Intervening to Prevent Postpartum Weight Gain

Reprinted from Eating Disorders Review
January/February 1999 Volume 10, Number 1
©1999 Gürze Books

One approach to preventing weight gain is to identify times when individuals are at greatest risk of gaining weight, and to intervene. For women, pregnancy and the year afterward is a particularly risky time for weight gain. In one study, 40% to 50% of severely obese women reported that their weight problems began during previous pregnancies (Int J Obes 14:159, 1990).

Dr. Rena R. Wing and a team of University of Pittsburgh researchers found that behavioral weight loss intervention using group discussions, instruction on self-monitoring, and telephone follow-up was effective in helping women lose pregnancy-related weight (Int J Obesity 22:1103, 1998).

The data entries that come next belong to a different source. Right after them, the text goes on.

(** * The conversation hook of florisagent (frontend/utils/useConversation.js)

    A shallow embedding of [useConversation]: the hook's refs and React
    state become one record, every callback of the hook becomes a
    computation in a small state/exception/output monad, and the browser
    (event loop, WebSocket, Audio element, axios promises, the
    voice-stream library) becomes a deterministic [step] function that
    delivers one event at a time to the callback the source registered
    for it. *)

From Stdlib Require Import ZArith Lia.
From stdpp Require Import base list strings.

Local Open Scope string_scope.
Local Open Scope list_scope.
#[local] Set Warnings "-register-all".
#[local] Set Warnings "-notation-incompatible-prefix".
#[local] Set Warnings "-notation-overridden".
#[local] Set Warnings "-notation-for-abbreviation".

(** ** JavaScript values

    The values the hook handles all come out of [JSON.parse], axios or the
    UI, so a JSON tree plus [undefined] is enough.  JSON numbers are kept
    integral. *)

Inductive value :=
| VUndefined
| VNull
| VBool (b : bool)
| VNum (n : Z)
| VStr (s : string)
| VArr (items : list value)
| VObj (fields : list (string * value)).

(** [if (v)], [!v] *)
Definition truthy (v : value) : bool :=
  match v with
  | VUndefined | VNull => false
  | VBool b => b
  | VNum n => negb (n =? 0)%Z
  | VStr s => negb (String.eqb s "")
  | VArr _ | VObj _ => true
  end.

Treatment and control groups

Ninety new mothers were randomly assigned to 1 of 2 groups. The first group (n=43), which acted as controls, received an informational brochure about healthy eating and exercise (former Surgeon General C. Everett Koop’s On Your way to Fitness), and were assessed before the study began and 6 months later. The second group (n=47) entered a correspondence behavioral weight loss program that focused on low-fat, low-calorie meals and increasing physical activity. The second group attended 2 group sessions, and received 16 written lessons about nutrition, exercise, and changing behavior, and telephone follow-up contacts. The women were asked to keep a diary to monitor their weight loss and to return their records by mail.

Six months later

Among those who completed the program, the correspondence group lost significantly more weight during the 6-month treatment program than the control group: a mean of 7.8 kg (79% of their excess weight) vs. 4.9 kg. (44% of excess weight). The treatment group also lost a greater percentage of their pretreatment body weight than the control group: 10% vs. 5.8%. More than twice as many women in the correspondence group returned to their prepregnancy weights (33% vs. 11.5% of the control group).

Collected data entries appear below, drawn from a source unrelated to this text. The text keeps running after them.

(** With an empty environment the availability request is sent, authorized
    as [Bearer None]. *)
Lemma get_doctor_availability_without_key_witness :
  get_doctor_availability ∅ "d1"
    (Some (dict_context None (Some (http_stub (Ok (json_response PyNone))))))
  = ([EvHttpGet "https://api.betterdoctor.com/2016-05-02/doctors/d1/appointments"
                [] [("Authorization", PyStr "Bearer None")]],
     Ok (availability_text "d1")).
Proof.
  destruct (get_doctor_availability_without_key ∅ "d1" None
              (http_stub (Ok (json_response PyNone))))
    as (_ & _ & Hrun); [reflexivity|].
  exact (Hrun (json_response PyNone) eq_refl).
Defined.

(** The appointment prompt under two environments and two contexts. *)
Lemma prompts_are_pure_witness :
  call_operation repr_plain int_float_exact ∅
    (dict_context None None) (OpAppointmentWorkflowPrompt "Dr. Roe" "general")
  = call_operation repr_plain int_float_exact sample_env
      (dict_context (Some (failing_client (Exception "APIError" "down")))
                    (Some sample_directory))
      (OpAppointmentWorkflowPrompt "Dr. Roe" "general").
Proof.
  exact (proj1 (prompts_are_pure repr_plain int_float_exact _ _ _ _
                  (OpAppointmentWorkflowPrompt "Dr. Roe" "general") eq_refl)).
Defined.

(** Of the seven practitioners of the sample directory, five are shown. *)
Lemma search_nearby_doctors_first_five_witness :
  exists doctors,
    outcome (search_nearby_doctors repr_plain int_float_exact sample_env
               "40.0" "-73.0" "general" 10
               (Some (dict_context None (Some sample_directory))))
    = Ok (doctors_found_text doctors)
    /\ length doctors = 5.
Proof.
  destruct (search_nearby_doctors_first_five repr_plain int_float_exact
              sample_env "40.0" "-73.0" "general" 10 None sample_directory
              "key"
              (json_response
                 (PyDict [("data",
                           PyList (sample_doctor <$>
                                     ["A"; "B"; "C"; "D"; "E"; "F"; "G"]))]))
              [("data",
                PyList (sample_doctor <$> ["A"; "B"; "C"; "D"; "E"; "F"; "G"]))]
              (sample_doctor <$> ["A"; "B"; "C"; "D"; "E"; "F"; "G"]))
    as (Hrun & _ & Hrendered & _); [reflexivity || discriminate..|].
  destruct (map_res _ _) as [doctors|e] eqn:Hdoctors in Hrun, Hrendered;
    [|discriminate Hdoctors].
  exists doctors. split; [exact Hrun|]. exact (proj1 (Hrendered doctors eq_refl)).
Defined.

(** A data-store client that fails: the text of the profile resource tells
    the failure. *)
Example get_user_profile_failing_client :
  get_user_profile repr_plain
    (dict_context (Some (failing_client (Exception "APIError" "down"))) None)
    "42"
  = ([EvExecute (Select "users" "*" "id" "42" None)],
     Ok "Error retrieving user profile: down").
Proof. reflexivity. Qed.

(** A cancellation is no [Exception]: it passes through the [try]. *)
Example get_user_profile_cancelled :
  get_user_profile repr_plain
    (dict_context
       (Some (failing_client (BaseException "CancelledError" ""))) None)
    "42"
  = ([EvExecute (Select "users" "*" "id" "42" None)],
     Raise (BaseException "CancelledError" "")).
Proof. reflexivity. Qed.

(** The search without an API key sends nothing. *)
Example search_nearby_doctors_no_key :
  search_nearby_doctors repr_plain int_float_exact ∅ "40.0" "-73.0" "general"
    10 (Some (dict_context None (Some sample_directory)))
  = ([], Ok "Doctor API key not configured. Please contact administrator.").
Proof. reflexivity. Qed.

(** An entry of the directory without a telephone fails the whole search. *)
Example search_nearby_doctors_no_phone :
  outcome
    (search_nearby_doctors repr_plain int_float_exact sample_env "40.0" "-73.0"
       "general" 10
       (Some (dict_context None
                (Some (http_stub
                         (Ok (json_response
                                (PyDict
                                   [("data",
                                     PyList
                                       [PyDict
                                          [("practices",
                                            PyList
                                              [PyDict
                                                 [("phones", PyList [])]])]])]))))))))
  = Ok "Error searching for doctors: list index out of range".
Proof. reflexivity. Qed.

(** * Further examples *)

(** With the four variables set the entry point hands over to the
    server. *)
Lemma main_runs_when_configured_witness :
  main full_env (call (EvPrint "serving") (Ok tt))
  = call (EvPrint "serving") (Ok tt).
Proof.
  refine (proj2 (main_runs_when_configured full_env _ _)).
  intros var Hvar. apply list_elem_of_In in Hvar. simpl in Hvar.
  destruct Hvar as [<-|[<-|[<-|[<-|[]]]]]; reflexivity.
Defined.

(** An endpoint set to the empty string is named as missing. *)
Lemma main_rejects_empty_value_witness :
  "SUPABASE_URL" ∈ missing_vars (<["SUPABASE_URL" := ""]> full_env)
  /\ exit_status
       (outcome (main (<["SUPABASE_URL" := ""]> full_env) (ret tt))) = 1%Z.
Proof.
  destruct (main_rejects_empty_value (<["SUPABASE_URL" := ""]> full_env)
              (ret tt) "SUPABASE_URL") as (Hin & _ & Hexit).
  - apply list_elem_of_In. simpl. tauto.
  - reflexivity.
  - split; [exact Hin | exact Hexit].
Defined.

According to Dr. Wing, the key to successful intervention might have been the fact that women were encouraged to use self-monitoring and had feedback on their diaries. There was no relationship between the number of phone contacts and weight loss. In addition, although the women were encouraged to reduce their fat intake to 20% of daily calories, they only reduced this to 30%.

Some difficulties of intervening in the postpartum period

Along with the successes came a few negatives; for example, 27% percent of the women dropped out of the program. Most of these dropouts were heavier at the start of the study and retained more of their pregnancy-related weight gain than women who completed the program. The reasons for dropping out were unknown, but the authors noted that a possible explanation was that participating in a weight-loss program was too big a burden for new mothers. Even those who stayed in the program were unable to increase their physical activity levels in spite of the emphasis on activity in the program. This also suggested that it was difficult for the new mothers to make behavioral changes. Five of the women became pregnant again, and only a third returned to their prepregnancy weight. Since the strongest predictor of return to prepregnancy weight was the amount of weight retained at pretreatment, the 6-month program may have been too short, according to the authors.